By analyzing the calculation process of Fair Share, you can understand the basic concepts and some parameters of YARN. From the table below, we can see that the concepts and parameters described in official documents are difficult to understand. The remaining parameters are analyzed in chapter 2, Preemption for fair scheduling.

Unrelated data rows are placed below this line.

(** The operations on metadata and on file contents. *)
Inductive fs_op :=
  | Meta (o : meta_op)
  | ReadBlock (x i : Z)
  | ReadRange (x first start len : Z)
  | WriteBlock (x i : Z) (y : block)
  | WriteBlockRange (x i offset : Z) (data : bytes)
  | WriteBlocks (x : Z) (writes : list (Z * block))
  | WriteRange (x first start : Z) (data : bytes)
  | CopyRange (src dst : FileRangeEndpoint) (len : Z)
  | ZeroRange (x first start len : Z)
  | AppendBlock (x : Z) (y : block)
  | AppendBlocks (x : Z) (ys : list block)
  | InsertBlock (x i : Z) (y : block).

Definition op_spec (sb : Superblock) (o : fs_op) (fs : file_system) : outcome io_error (op_result * fs_change) :=
  let quiet (r : outcome io_error (unit * fs_change)) := let? (_, c) := r in Ok ([], c) in
  let value (r : outcome io_error (list Z)) := let? v := r in Ok (v, mkChange (fs_meta fs) []) in
  match o with
  | Meta o => let? (r, m) := meta_spec o (fs_meta fs) in Ok (r, mkChange m [])
  | ReadBlock x i => value (read_of sb fs x i)
  | ReadRange x first start len => value (read_range_of sb fs x first start len)
  | WriteBlock x i y => quiet (write_block_of sb fs x i y)
  | WriteBlockRange x i offset data => quiet (write_block_range_of sb fs x i offset data)
  | WriteBlocks x writes => quiet (write_blocks_of sb fs x writes)
  | WriteRange x first start data => quiet (write_range_of sb fs x first start data)
  | CopyRange src dst len => quiet (copy_range_of sb fs src dst len)
  | ZeroRange x first start len => quiet (zero_range_of sb fs x first start len)
  | AppendBlock x y => let? (b, c) := append_of fs x y in Ok ([b], c)
  | AppendBlocks x ys => let? (bs, c) := append_batch_of fs x ys in Ok (bs, c)
  | InsertBlock x i y => let? (b, c) := insert_of fs x i y in Ok ([b], c)
  end.

Definition run_op `{BlockDevice D} (sb : Superblock) (o : fs_op) : M D op_result :=
  let quiet (prog : M D RecoveryReport) := let! _ := prog in iret [] in
  match o with
  | Meta o => run_meta sb o
  | ReadBlock x i => read_file_block sb x i
  | ReadRange x first start len => read_file_range sb x first start len
  | WriteBlock x i y => quiet (write_file_block_journaled sb x i y)
  | WriteBlockRange x i offset data => quiet (write_file_block_range_journaled sb x i offset data)
  | WriteBlocks x writes => quiet (write_file_blocks_journaled sb x writes)
  | WriteRange x first start data => quiet (write_file_range_journaled sb x first start data)
  | CopyRange src dst len => quiet (copy_file_range_journaled sb src dst len)
  | ZeroRange x first start len => quiet (zero_file_range_journaled sb x first start len)
  | AppendBlock x y => let! (b, _) := append_file_block_journaled sb x y in iret [b]
  | AppendBlocks x ys => let! (bs, _) := append_file_blocks_journaled sb x ys in iret bs
  | InsertBlock x i y => let! (b, _) := insert_file_block_journaled sb x i y in iret [b]
  end.

(** The arguments have their Rust types, and the lengths are such that no
    [Vec] gets a capacity of more than [isize::MAX] bytes. *)
Definition op_ok (sb : Superblock) (o : fs_op) : Prop :=
  match o with
  | Meta o => meta_ok sb o
  | ReadBlock _ i => 0 <= i
  | ReadRange _ first start len => 0 <= first <= u64_max /\ 0 <= start /\ 0 <= len <= isize_max
  | WriteBlock _ i y => 0 <= i /\ block_ok y
  | WriteBlockRange _ i offset data => 0 <= i /\ 0 <= offset /\ Forall is_byte data
  | WriteBlocks _ writes => Forall (fun w => 0 <= w.1 /\ block_ok w.2) writes
  | WriteRange _ first start data =>
      0 <= first <= u64_max /\ 0 <= start /\ Forall is_byte data /\ 2 * zlen data <= isize_max
  | CopyRange src dst len => endpoint_ok src /\ endpoint_ok dst /\ 0 <= len /\ 2 * len <= isize_max
  | ZeroRange _ first start len => 0 <= first <= u64_max /\ 0 <= start /\ 0 <= len /\ 2 * len <= isize_max
  | AppendBlock _ y => block_ok y
  | AppendBlocks _ ys => Forall block_ok ys
  | InsertBlock _ i y => 0 <= i /\ block_ok y
  end.

(** The disk holds the file system, is sound and has nothing left to recover. *)
Record fs_sound (sb : Superblock) (v : list block) (fs : file_system) : Prop := {
  fs_holds : disk_holds sb v (fs_meta fs);
  fs_contents : fs_data fs = data_area sb v;
  fs_superblock : superblock_on_disk v = Ok sb;
  fs_metadata : metadata_sound (fs_meta fs);
}.

(** ** Every operation implements its specification *)

Section Implements.
Context {sb : Superblock} {v : list block} `{DeviceLaws D} (h : bool).

Lemma implements_bind {T A B C} `{!Target sb v T} (res : outcome io_error (B * T)) (f : A -> B) (g : B -> C)
    (prog : M D A) (k : A -> M D C) :
  (forall x, k x = iret (g (f x))) -> implements sb v h res f prog ->
  implements sb v h (let? (b, m) := res in Ok (g b, m)) (fun c => c) (let! x := prog in k x).
Proof.
  intros Hk Hi d Hst. apply wp_bind. eapply wp_mono; [by apply Hi|..]; simpl.
  - intros x d' (m & -> & Hr & Hb). rewrite Hk. apply wp_ret. by exists m.
  - intros e d' [Hc Hh]. split.
    + destruct Hc as [Hc|(b & m & -> & Hs & Hm)]; [by left|right]. exists (g b), m. done.
    + intros Ht. destruct (Hh Ht) as [Hc' [->|(b & m & -> & Hn)]]; (split; [done|]); [by left|right].
      exists (g b), m. done.
Qed.

(** An operation on the metadata leaves the data area alone. *)
Lemma implements_lift {A B} (res : outcome io_error (B * metadata)) (f : A -> B) (prog : M D A) :
  implements sb v h res f prog ->
  implements sb v h (let? (b, m) := res in Ok (b, mkChange m [])) f prog.
Proof.
  assert (Hw : forall m, target_writes sb v (mkChange m []) = target_writes sb v m) by (intros; apply app_nil_r).
  assert (Hs : forall m, target_storable sb v m <-> target_storable sb v (mkChange m [])) by (intros; simpl; intuition).
  intros Hi d Hst. eapply wp_mono; [by apply Hi|..]; simpl.
  - intros x d' (m & -> & [Hr Hfit] & Hb). exists (mkChange m []). split; [done|]. unfold room, becomes. rewrite Hw.
    split; [|done]. split; [by apply Hs|done].
  - intros e d' [Hc Hh]. split.
    + destruct Hc as [Hc|(b & m & -> & Hsto & Hm)]; [by left|right]. exists b, (mkChange m []). split; [done|].
      split; [by apply Hs|]. unfold may_become. by rewrite Hw.
    + intros Ht. destruct (Hh Ht) as [Hc' [->|(b & m & -> & Hn)]]; (split; [done|]); [by left|right].
      exists b, (mkChange m []). split; [done|]. unfold room. by rewrite Hw, <- Hs.
Qed.
End Implements.

Lemma relabel_Ok {T B C} (res : outcome io_error (B * T)) (g : B -> C) c m' :
  (let? (b, m) := res in Ok (g b, m)) = Ok (c, m') -> exists b, res = Ok (b, m').
Proof. destruct res as [[b m]|e|]; simpl; intros; simplify_eq. by exists b. Qed.

Section MetaOp.
Context {sb : Superblock} {v : list block} {m : metadata}.
Context (Hd : disk_holds sb v m) (Hsb : superblock_on_disk v = Ok sb) (Hm : metadata_sound m).
Context (o : meta_op) (Hok : meta_ok sb o).

Lemma meta_implements `{DeviceLaws D} h : implements sb v h (meta_spec o m) (fun r => r) (run_meta (D:=D) sb o).
Proof.
  destruct m as [[a inodes] entries].
  destruct o; simpl in *; unfold rename_overwrite_file_journaled, rename_overwrite_linked_file_journaled.
  - destruct desired as [[a' inodes'] entries'].
    refine (implements_bind h (Ok (tt, _)) (fun _ => tt) (fun _ => []) _ _ _ _); [done|].
    intros d Hst. by apply (wp_store_create_step Hd); [|apply Hok|].
  - eapply implements_bind; [|by apply (hard_link_implements Hd)]. done.
  - eapply implements_bind; [|by apply (hard_unlink_implements Hd)]. done.
  - destruct desired as [[a' inodes'] entries']. eapply implements_bind; [|by apply (unlink_implements Hd)]. done.
  - eapply implements_bind; [|by apply (rename_implements Hd)]. done.
  - destruct Hok. eapply implements_bind; [|by apply (exchange_implements Hd)]. done.
  - eapply implements_bind; [|by apply (overwrite_implements Hd)]. done.
  - eapply implements_bind; [|by apply (overwrite_implements Hd)]. done.
  - eapply implements_bind; [|by apply (truncate_zero_implements Hd)]. done.
  - eapply (implements_bind h (truncate_blocks (a, inodes, entries) x n) fst (fun r => r));
      [|by apply (truncate_blocks_implements Hd)]. by intros [].
  - eapply (implements_bind h (truncate_last (a, inodes, entries) x) fst (fun b => [b]));
      [|by apply (truncate_last_implements Hd)]. by intros [].
Qed.

(** Soundness is preserved. *)
Lemma meta_sound r m' : meta_spec o m = Ok (r, m') -> metadata_sound m'.
Proof.
  destruct m as [[a inodes] entries]. destruct (holds_typed Hd) as (Ha & Hi & _).
  pose proof (on_disk_ids Hd) as Hids. pose proof (of_ok _ _ Ha) as Haok.
  destruct o; cbn [meta_spec meta_ok] in *; intros Hr;
    try (apply relabel_Ok in Hr as [b Hr]).
  - simplify_eq. by destruct Hok.
  - by eapply (hard_link_sound (a, inodes, entries)).
  - by eapply (hard_unlink_sound (a, inodes, entries)).
  - destruct desired as [[a' inodes'] entries']. by eapply (unlink_sound (a, inodes, entries) (a', inodes', entries')).
  - by eapply (rename_sound (a, inodes, entries)).
  - by eapply (exchange_sound (a, inodes, entries)).
  - by eapply (overwrite_sound (a, inodes, entries)).
  - by eapply (overwrite_sound (a, inodes, entries)).
  - by eapply (truncate_zero_sound (a, inodes, entries)).
  - by eapply (truncate_blocks_sound (a, inodes, entries)).
  - by eapply (truncate_last_sound (a, inodes, entries)).
Qed.
End MetaOp.

(** The writes to existing blocks leave the metadata alone. *)
Section Same.
Context (sb : Superblock) (fs : file_system).

Lemma write_blocks_meta x writes u c : write_blocks_of sb fs x writes = Ok (u, c) -> ch_meta c = fs_meta fs.
Proof. unfold write_blocks_of. intros. by inv_ok. Qed.

Lemma write_block_meta x i y u c : write_block_of sb fs x i y = Ok (u, c) -> ch_meta c = fs_meta fs.
Proof. unfold write_block_of. intros. by inv_ok. Qed.

Lemma write_block_range_meta x i offset data u c :
  write_block_range_of sb fs x i offset data = Ok (u, c) -> ch_meta c = fs_meta fs.
Proof. unfold write_block_range_of. intros. by inv_ok. Qed.

Lemma write_range_meta x first start data u c :
  write_range_of sb fs x first start data = Ok (u, c) -> ch_meta c = fs_meta fs.
Proof. intros (ws & _ & H)%obind_Ok. by eapply write_blocks_meta. Qed.

Lemma copy_range_meta src dst len u c : copy_range_of sb fs src dst len = Ok (u, c) -> ch_meta c = fs_meta fs.
Proof. intros (out & _ & H)%obind_Ok. by eapply write_range_meta. Qed.

Lemma zero_range_meta x first start len u c :
  zero_range_of sb fs x first start len = Ok (u, c) -> ch_meta c = fs_meta fs.
Proof. intros (? & _ & (? & _ & H)%obind_Ok)%obind_Ok. by eapply write_range_meta. Qed.
End Same.

Section Op.
Context {sb : Superblock} {v : list block} {fs : file_system} (Hfs : fs_sound sb v fs).
Context (o : fs_op) (Hok : op_ok sb o).

Lemma sound_wf : fs_wf sb fs.
Proof. destruct Hfs as [Hd Hc _ Hm]. destruct fs as [m data]. simpl in *. subst data. by apply holds_wf. Qed.

Lemma op_implements `{DeviceLaws D} h : implements sb v h (op_spec sb o fs) (fun r => r) (run_op (D:=D) sb o).
Proof.
  destruct Hfs as [Hd Hc Hsb Hm]. pose proof sound_wf as Hwf. pose proof (holds_geometry _ _ _ Hd) as Hgeo.
  destruct fs as [[[a inodes] entries] data]. simpl in Hd, Hc, Hm. subst data.
  destruct o; cbn [op_spec run_op op_ok] in *.
  - by apply implements_lift, meta_implements.
  - apply (implements_read Hd h _ _ (fun r => r)); [by apply reads_file_block|].
    rewrite (read_of_file Hgeo Hwf) by done. pose proof (file_of_no_panic (sb:=sb) (fs:=mkFs (a, inodes, entries) (data_area sb v)) x).
    destruct (file_of _ _ x) as [bs|e|]; simpl; [|done..]. by destruct (bs !! _).
  - apply (implements_read Hd h _ _ (fun r => r)); [by apply reads_range|].
    eapply owp_no_panic, (read_range_of_spec Hgeo Hwf); lia.
  - destruct Hok. eapply implements_bind; [|by apply (write_block_implements Hd)]. done.
  - destruct Hok as (? & ? & ?). eapply implements_bind; [|by apply (write_block_range_implements Hd)]. done.
  - eapply implements_bind; [|by apply (write_blocks_implements Hd)]. done.
  - destruct Hok as (? & ? & ? & ?). eapply implements_bind; [|by apply (write_range_implements Hd)]. done.
  - destruct Hok as (? & ? & ? & ?). eapply implements_bind; [|by apply (copy_range_implements Hd)]. done.
  - destruct Hok as (? & ? & ? & ?). eapply implements_bind; [|by apply (zero_range_implements Hd)]. done.
  - eapply (implements_bind h (append_of _ x y) fst (fun b => [b])); [|by apply (append_implements Hd)]. by intros [].
  - eapply (implements_bind h (append_batch_of _ x ys) fst (fun b => b)); [|by apply (append_batch_implements Hd)]. by intros [].
  - destruct Hok. eapply (implements_bind h (insert_of _ x i y) fst (fun b => [b])); [|by apply (insert_implements Hd)]. by intros [].
Qed.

The official description conclusion
Steady Fair Share The queues are steady fair share of resources. These shares consider all The queues queues are active (have running applications) or not. These are computed less frequently and change only when the configuration or capacity changes.They are meant to provide visibility into resources the user can expect, and hence displayed in the Web UI. A fixed theoretical value of the amount of memory resources per non-fixed queue. The Steady Fair Share will not be easily changed after the initial work of RM, and will be recalculated only when addNode is added later. The initial work of RM is also for the Handle thread to add each node of the cluster to the scheduler (addNode).
Instantaneous Fair Share Instantaneous fair share of resources. These shares consider only actives queues (those with running) applications), And are used for scheduling decisions. Queues may be allocated resources beyond their shares when other Queues aren’t using them. A queue whose resource consumption lies at or below its instantaneous fair share will never have its containers preempted. The actual amount of memory in each non-fixed queue changes dynamically, with the Update thread periodically updating the fair share of the queue. The orthogonal fair share in YARN is always the Instantaneous fair share of.
yarn.scheduler.fair.update-interval-ms The interval at which to lock the scheduler and recalculate fair shares, recalculate demand, and check whether anything is due for preemption. Defaults to 500 ms. Update the interval between a thread whose job is 1 to update fair Share and 2 to check whether resources need to be preempted.
maxAMShare The fraction of the queue’s fair share that can be used to run application masters. This property can only be used Queues. For example, if set to 1.0f, Then AMs in the leaf queue can take up to 100% of both the memory and CPU fair share. The value of -1.0F will disable This feature and the amShare will not be checked. The default value is 0.5F. The total AM resources of all running apps in the queue must not exceed maxAMShare * fair Share

Question and answer

How do I upgrade YARN to a specific version?

reading

Yarn with Mesos

The Spark on Yarn | Spark, from entry to master

This section describes the three YARN modules

Machine learning in action! Quick introduction to online advertising business and CTR knowledge

This article has been authorized by the author to Tencent Cloud + community, more original text pleaseClick on the

Search concern public number “cloud plus community”, the first time to obtain technical dry goods, after concern reply 1024 send you a technical course gift package!

Massive technical practice experience, all in the cloud plus community!